Yaramah M Zalucki; Vijaya Dhulipala; William M Shafer

doi:10.1128/mBio.00446-12

. 2012 Dec 4;3(6):e00446-12. doi: 10.1128/mBio.00446-12

Dueling Regulatory Properties of a Transcriptional Activator (MtrA) and Repressor (MtrR) That Control Efflux Pump Gene Expression in Neisseria gonorrhoeae

Yaramah M Zalucki ^a, Vijaya Dhulipala ^a, William M Shafer ^a,b,^a,b

PMCID: PMC3517864 PMID: 23221802

ABSTRACT

MtrA is a member of the AraC family of transcriptional regulators and has been shown to play an important role in enhancing transcription of the mtrCDE operon, which encodes a tripartite multidrug efflux pump, when gonococci are exposed to a sublethal level of antimicrobials. Heretofore, the DNA-binding properties of MtrA were unknown. In order to understand how MtrA activates mtrCDE expression, we successfully purified MtrA and found that it could bind specifically to the mtrCDE promoter region. The affinity of MtrA for the mtrCDE promoter increased 2-fold in the presence of a known effector and substrate of the MtrCDE pump, the nonionic detergent Triton X-100 (TX-100). When placed in competition with MtrR, the transcriptional repressor of mtrCDE, MtrA was found to bind with apparent lower affinity than MtrR to the same region.
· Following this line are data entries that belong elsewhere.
(** * PluginService: loading and running plugins

    A shallow embedding of [packages/lib/services/plugins/PluginService.ts]
    and the properties of its loader, path resolver and batch orchestrator.

    JavaScript strings are modelled as Rocq strings whose characters are
    code units below 256. The object [plugins_], used as a map from
    identifiers to entities, is a finite map of its own keys; reading it
    goes through [registryRead], which also finds what a plain object
    inherits from its prototype. The [async] methods run one after the
    other, so a method is a function from the state of the service to a
    result and a new state. *)

From Stdlib Require Import ZArith String Ascii List Floats Lia.
From stdpp Require Import base option list strings gmap.

Set Warnings "-register-all".

Local Open Scope string_scope.
Local Open Scope Z_scope.

(** ** JavaScript string primitives used by the service *)

Module JsString.

(** White space and line terminators removed by [String.prototype.trim],
    restricted to code units below 256: TAB, LF, VT, FF, CR, SP, NBSP. *)
Definition isWhiteSpace (c : ascii) : bool :=
  let n := nat_of_ascii c in
  ((9 <=? n)%nat && (n <=? 13)%nat) || (n =? 32)%nat || (n =? 160)%nat.

Fixpoint trimStart (s : string) : string :=
  match s with
  | EmptyString => EmptyString
  | String c r => if isWhiteSpace c then trimStart r else s
  end.

Fixpoint trimEnd (s : string) : string :=
  match s with
  | EmptyString => EmptyString
  | String c r =>
      match trimEnd r with
      | EmptyString => if isWhiteSpace c then EmptyString else String c EmptyString
      | r' => String c r'
      end
  end.

Definition trim (s : string) : string := trimEnd (trimStart s).

(** [s.split(sep)] for a separator of one character. *)
Fixpoint split (sep : ascii) (s : string) : list string :=
  match s with
  | EmptyString => [EmptyString]
  | String c r =>
      if Ascii.eqb c sep then EmptyString :: split sep r
      else match split sep r with
           | h :: t => String c h :: t
           | [] => [String c EmptyString]
           end
  end.

(** [a.join(sep)] *)
Definition join (sep : string) (a : list string) : string := String.concat sep a.

(** [s.indexOf(needle)]: the first position of [needle], or -1. *)
Definition indexOf (needle s : string) : Z :=
  match String.index 0 needle s with
  | Some n => Z.of_nat n
  | None => -1
  end.

Definition toLowerCaseChar (c : ascii) : ascii :=
  let n := nat_of_ascii c in
  if ((65 <=? n)%nat && (n <=? 90)%nat)
     || ((192 <=? n)%nat && (n <=? 222)%nat && negb (n =? 215)%nat)
  then ascii_of_nat (n + 32) else c.

Fixpoint toLowerCase (s : string) : string :=
  match s with
  | EmptyString => EmptyString
  | String c r => String (toLowerCaseChar c) (toLowerCase r)
  end.

Fixpoint rev_string (acc s : string) : string :=
  match s with
  | EmptyString => acc
  | String c r => rev_string (String c acc) r
  end.

(** [s.endsWith(suffix)] *)
Definition endsWith (suffix s : string) : bool :=
  String.prefix (rev_string EmptyString suffix) (rev_string EmptyString s).

(** The text between double quotes. *)
Definition quoted (s : string) : string :=
  String "034" EmptyString ++ s ++ String "034" EmptyString.

(** [s.substr(start, len)] for in-range, non-negative arguments. *)
Definition substr (start len : nat) (s : string) : string :=
  String.substring start len s.

End JsString.

Import JsString.

(** ** Errors

    Everything the service throws is a JavaScript [Error]; the constructors
    record where it was raised. *)

Inductive Exn : Type :=
  | ManifestNotFound                         (* Error('Could not find manifest') *)
  | InvalidManifestJson (msg : string)       (* SyntaxError of JSON.parse *)
  | ManifestSchemaInvalid (msg : string)     (* thrown by manifestFromObject *)
  | DuplicateIdentifier (pluginId : string)  (* Error('There is already a plugin with this ID: ...') *)
  | IOError (msg : string)                   (* rejected by the file-system driver *)
  | TypeError (msg : string)                 (* property access on null, assignment to a primitive *)
  | OtherError (msg : string).               (* compare-versions, path-utils, the runner *)

Definition errorMessage (e : Exn) : string :=
  match e with
  | ManifestNotFound => "Could not find manifest"
  | DuplicateIdentifier pluginId => "There is already a plugin with this ID: " ++ pluginId
  | InvalidManifestJson msg | ManifestSchemaInvalid msg | IOError msg
  | TypeError msg | OtherError msg => msg
  end.

(** ** parsePluginJsBundle *)

Record Bundle : Type := mkBundle { scriptText : string; manifestText : string }.

Inductive ScanState : Type := StateStarted | StateInManifest.

Definition openingMarker : string := "/* joplin-manifest:".
Definition closingMarker : string := "*/".

(** The body of the [for (let line of lines)] loop; [manifestText] is the
    array being pushed to, [break] returns it as it stands. *)
Fixpoint scanLines (state : ScanState) (manifestText : list string)
    (lines : list string) : list string :=
  match lines with
  | [] => manifestText
  | l :: rest =>
      let line := trim l in
      match state with
      | StateStarted =>
          if String.eqb line openingMarker
          then scanLines StateInManifest manifestText rest
          else scanLines StateStarted manifestText rest
      | StateInManifest =>
          if indexOf closingMarker line =? 0
          then manifestText
          else scanLines StateInManifest (manifestText ++ [line]) rest
      end
  end.

Definition parsePluginJsBundle (jsBundleString : string) : Exn + Bundle :=
  let scriptText := jsBundleString in
  let lines := split "010" scriptText in
  let manifestText := scanLines StateStarted [] lines in
  if (length manifestText =? 0)%nat then inl ManifestNotFound
  else inr {| scriptText := scriptText; manifestText := join (String "010" EmptyString) manifestText |}.

Definition isOpeningLine (l : string) : bool := String.eqb (trim l) openingMarker.
Definition isClosingLine (l : string) : bool := indexOf closingMarker (trim l) =? 0.

Definition lacksOpeningMarker (bundle : string) : Prop :=
  existsb isOpeningLine (split "010" bundle) = false.
Definition lacksClosingMarker (bundle : string) : Prop :=
  existsb isClosingLine (split "010" bundle) = false.

(** ** Values produced by JSON.parse *)

Inductive JSValue : Type :=
  | JNull
  | JBool (b : bool)
  | JNum (n : float)
  | JStr (s : string)
  | JArr (items : list JSValue) (props : list (string * JSValue))
  | JObj (props : list (string * JSValue)).

Fixpoint lookupProp (k : string) (props : list (string * JSValue)) : option JSValue :=
  match props with
  | [] => None
  | (k', v) :: rest => if String.eqb k k' then Some v else lookupProp k rest
  end.

Fixpoint assignProp (k : string) (v : JSValue) (props : list (string * JSValue))
    : list (string * JSValue) :=
  match props with
  | [] => [(k, v)]
  | (k', v') :: rest =>
      if String.eqb k k' then (k, v) :: rest else (k', v') :: assignProp k v rest
  end.

(** [o.k] for an own-property name [k]; [None] is [undefined]. *)
Definition getProp (o : JSValue) (k : string) : Exn + option JSValue :=
  match o with
  | JNull => inl (TypeError ("Cannot read property '" ++ k ++ "' of null"))
  | JObj props | JArr _ props => inr (lookupProp k props)
  | JBool _ | JNum _ | JStr _ => inr None
  end.

(** [o.k = v] in strict mode. *)
Definition setProp (o : JSValue) (k : string) (v : JSValue) : Exn + JSValue :=
  match o with
  | JObj props => inr (JObj (assignProp k v props))
  | JArr items props => inr (JArr items (assignProp k v props))
  | JNull | JBool _ | JNum _ | JStr _ =>
      inl (TypeError ("Cannot create property '" ++ k ++ "'"))
  end.

(** ToBoolean *)
Definition truthy (v : option JSValue) : bool :=
  match v with
  | None | Some JNull => false
  | Some (JBool b) => b
  | Some (JNum n) => negb (PrimFloat.eqb n 0%float || PrimFloat.is_nan n)
  | Some (JStr s) => negb (String.eqb s EmptyString)
  | Some (JArr _ _) | Some (JObj _) => true
  end.

(** Lines 129-134 of the service: a manifest object whose
    [app_min_version] is missing or falsy gets "1.4", and the flag
    [showAppMinVersionNotice] is raised. *)
Definition defaultAppMinVersion (manifestObj : JSValue) : Exn + (JSValue * bool) :=
  match getProp manifestObj "app_min_version" with
  | inl e => inl e
  | inr field =>
      if negb (truthy field)
      then match setProp manifestObj "app_min_version" (JStr "1.4") with
           | inl e => inl e
           | inr manifestObj => inr (manifestObj, true)
           end
      else inr (manifestObj, false)
  end.

(** ** The extension entity *)

Module Plugin.

(** Modelled from the spec: the [Plugin] class ([./Plugin]) is not among
    the sources. An entity has an identifier, a base directory, a typed
    manifest, the raw script text and an enabled flag that defaults to
    [true]; a deprecation notice is attached to the entity, tagged with
    the application version at which the deprecated use becomes an error.
    The logger handle and the dispatch closure given to the constructor
    are the service's own logger and store. *)
Record t (Manifest : Type) : Type := mk {
  id : string;
  baseDir : string;
  manifest : Manifest;
  scriptText : string;
  enabled : bool;
  notices : list (string * string)
}.
Arguments mk {Manifest}.
Arguments id {Manifest}.
Arguments baseDir {Manifest}.
Arguments manifest {Manifest}.
Arguments scriptText {Manifest}.
Arguments enabled {Manifest}.
Arguments notices {Manifest}.

(** [new Plugin(id, baseDir, manifest, scriptText, logger, dispatch)] *)
Definition new {Manifest} (id baseDir : string) (manifest : Manifest)
    (scriptText : string) : t Manifest :=
  mk id baseDir manifest scriptText true [].

(** [plugin.enabled = b] *)
Definition setEnabled {Manifest} (b : bool) (p : t Manifest) : t Manifest :=
  mk (id p) (baseDir p) (manifest p) (scriptText p) b (notices p).

(** [plugin.deprecationNotice(goneInVersion, message)] *)
Definition deprecationNotice {Manifest} (goneInVersion message : string)
    (p : t Manifest) : t Manifest :=
  mk (id p) (baseDir p) (manifest p) (scriptText p) (enabled p)
     (notices p ++ [(goneInVersion, message)]).

End Plugin.

Abbreviation Plugin := Plugin.t.

(** ** Collaborators

    Code the service calls but does not own. *)

(** [manifestFromObject] and the one manifest field the service reads. *)
Class ManifestValidator (PluginManifest : Type) : Type := {
  app_min_version : PluginManifest -> string;
  manifestFromObject : JSValue -> Exn + PluginManifest
}.

(** [JSON.parse], and the packages compare-versions and uslug. *)
Class Libraries : Type := {
  JSON_parse : string -> Exn + JSValue;
  compareVersions : string -> string -> Exn + Z;
  uslug : string -> string
}.

(** [rtrimSlashes], [filename] and [dirname] of path-utils. *)
Class PathUtils : Type := {
  rtrimSlashes : string -> string;
  filename : string -> Exn + string;
  dirname : string -> Exn + string
}.

Record Stat : Type := mkStat { stat_path : string; stat_isDirectory : bool }.

(** [shim.fsDriver()] *)
Class FsDriver : Type := {
  fs_exists : string -> bool;
  fs_readFile : string -> Exn + string;
  fs_readDirStats : string -> Exn + list Stat
}.

(** [BasePluginRunner.run]: [None] when the run resolves. *)
Class BasePluginRunner (PluginManifest : Type) : Type := {
  runner_run : Plugin PluginManifest -> option Exn
}.

(** The members of the [Plugin] class, which is not among the sources:
    [inheritedThrough plugin name] says whether [registry[name]] is truthy
    once [plugin] has become the prototype of the registry object, for a
    [name] that is not an own key of the registry. *)
Class PluginMembers (PluginManifest : Type) : Type := {
  inheritedThrough : Plugin PluginManifest -> string -> bool
}.

(** ** Reading a plain object

    [plugins_] starts as [{}], whose prototype is [Object.prototype]. *)

(** The properties of [Object.prototype]; all of them are truthy. *)
Definition objectPrototypeNames : list string :=
  [ "constructor"; "hasOwnProperty"; "isPrototypeOf"; "propertyIsEnumerable";
    "toLocaleString"; "toString"; "valueOf";
    "__defineGetter__"; "__defineSetter__"; "__lookupGetter__"; "__lookupSetter__";
    "__proto__" ].

Definition inheritedFromObject (name : string) : bool :=
  existsb (String.eqb name) objectPrototypeNames.

(** What [registry[name]] can be when it is truthy: an entity stored by
    [runPlugin], or something inherited. *)
Inductive RegistryValue (PluginManifest : Type) : Type :=
  | StoredEntity (plugin : Plugin PluginManifest)
  | InheritedProperty (name : string).
Arguments StoredEntity {PluginManifest}.
Arguments InheritedProperty {PluginManifest}.

(** ** The store and the logger, as seen from the service *)

Record PluginStoreEntry : Type := mkEntry {
  entry_id : string;
  views : gmap string JSValue;
  contentScripts : gmap string JSValue
}.

Record Action : Type := mkAction { type : string; plugin : PluginStoreEntry }.

Inductive LogLevel : Type := LevelInfo | LevelWarn | LevelError.

Record LogEntry : Type := mkLog {
  level : LogLevel;
  message : string;
  thrown : option Exn   (* the error object passed after the message *)
}.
However, preincubation of MtrA with TX-100 prior to addition of the promoter-containing DNA probe increased MtrA binding and greatly reduced its dissociation from the promoter upon addition of MtrR. Two independent approaches (DNase I footprinting and a screen for bases important in MtrA binding) defined the MtrA-binding site 20–30 bp upstream of the known MtrR-binding site. Collectively, these results suggest that the MtrA and MtrR-binding sites are sterically close and that addition of an effector increases the affinity of MtrA for the mtrCDE promoter such that MtrR binding is negatively impacted. Our results provide a mechanism for transcriptional activation of mtrCDE by MtrA and highlight the complexity of transcriptional control of drug efflux systems possessed by gonococci.

IMPORTANCE

Antibiotic resistance in Neisseria gonorrhoeae has been increasing in recent years, such that in 2007 the Centers for Disease Control and Prevention listed N. gonorrhoeae as a “superbug.” One of the major contributors to antibiotic resistance in N. gonorrhoeae is the MtrCDE efflux pump. Until now, most work on the regulation of the genes encoding this efflux pump has been done on the transcriptional repressor, MtrR. This study is the first one to purify and define the DNA-binding ability of the transcriptional activator, MtrA. Understanding how levels of the MtrCDE efflux pump are regulated increases our knowledge of gonococcal biology and how the gonococcus can respond to various stresses, including antimicrobials.

Introduction

Neisseria gonorrhoeae is an obligate human pathogen that causes more than 90 million cases of the disease gonorrhea worldwide each year (1). In 2007, the Centers for Disease Control and Prevention added N. gonorrhoeae to the list of “superbugs” due to its increased resistance to a broad spectrum of antibiotics. A common mechanism of resistance to both antibiotics and host-derived immune compounds (e.g., antimicrobial peptides) is their export by the resistance/nodulation/division (RND)-type efflux pump termed MtrCDE. This tripartite efflux pump has been shown to be essential for resistance to β-lactams (penicillin G and nafcillin), macrolides (erythromycin), and host-derived compounds (peptide LL-37 and progesterone) (2, 3) and was essential for growth of gonococci in the lower genital tract of experimentally infected female mice (4).

There are two known transcriptional regulators of the mtrCDE efflux pump operon: a member of the TetR family of repressors, termed MtrR (5, 6), and a member of the AraC family of activators, termed MtrA (7). MtrR has been studied extensively and has been shown to bind to the mtrCDE promoter at a dyad repeat between the −10 and −35 elements (8). The mtrR gene is divergently transcribed and lies 250 bp upstream of the mtrCDE genes. Mutations in the helix-turn-helix DNA-binding domain of MtrR lead to elevated expression of mtrCDE and correspondingly intermediate levels of resistance to known MtrCDE pump substrates (3, 9). Two promoter mutations that lead to even higher levels of both mtrCDE expression and antimicrobial resistance have been characterized. One is a single base pair deletion in an inverted repeat in the overlapping mtrR and mtrCDE promoters that allows higher transcription of mtrCDE than MtrR coding mutations (6). Another is a C-to-T transition located 120 bp upstream of the mtrC start codon that generates a new promoter outside the regulation of MtrR or MtrA (10).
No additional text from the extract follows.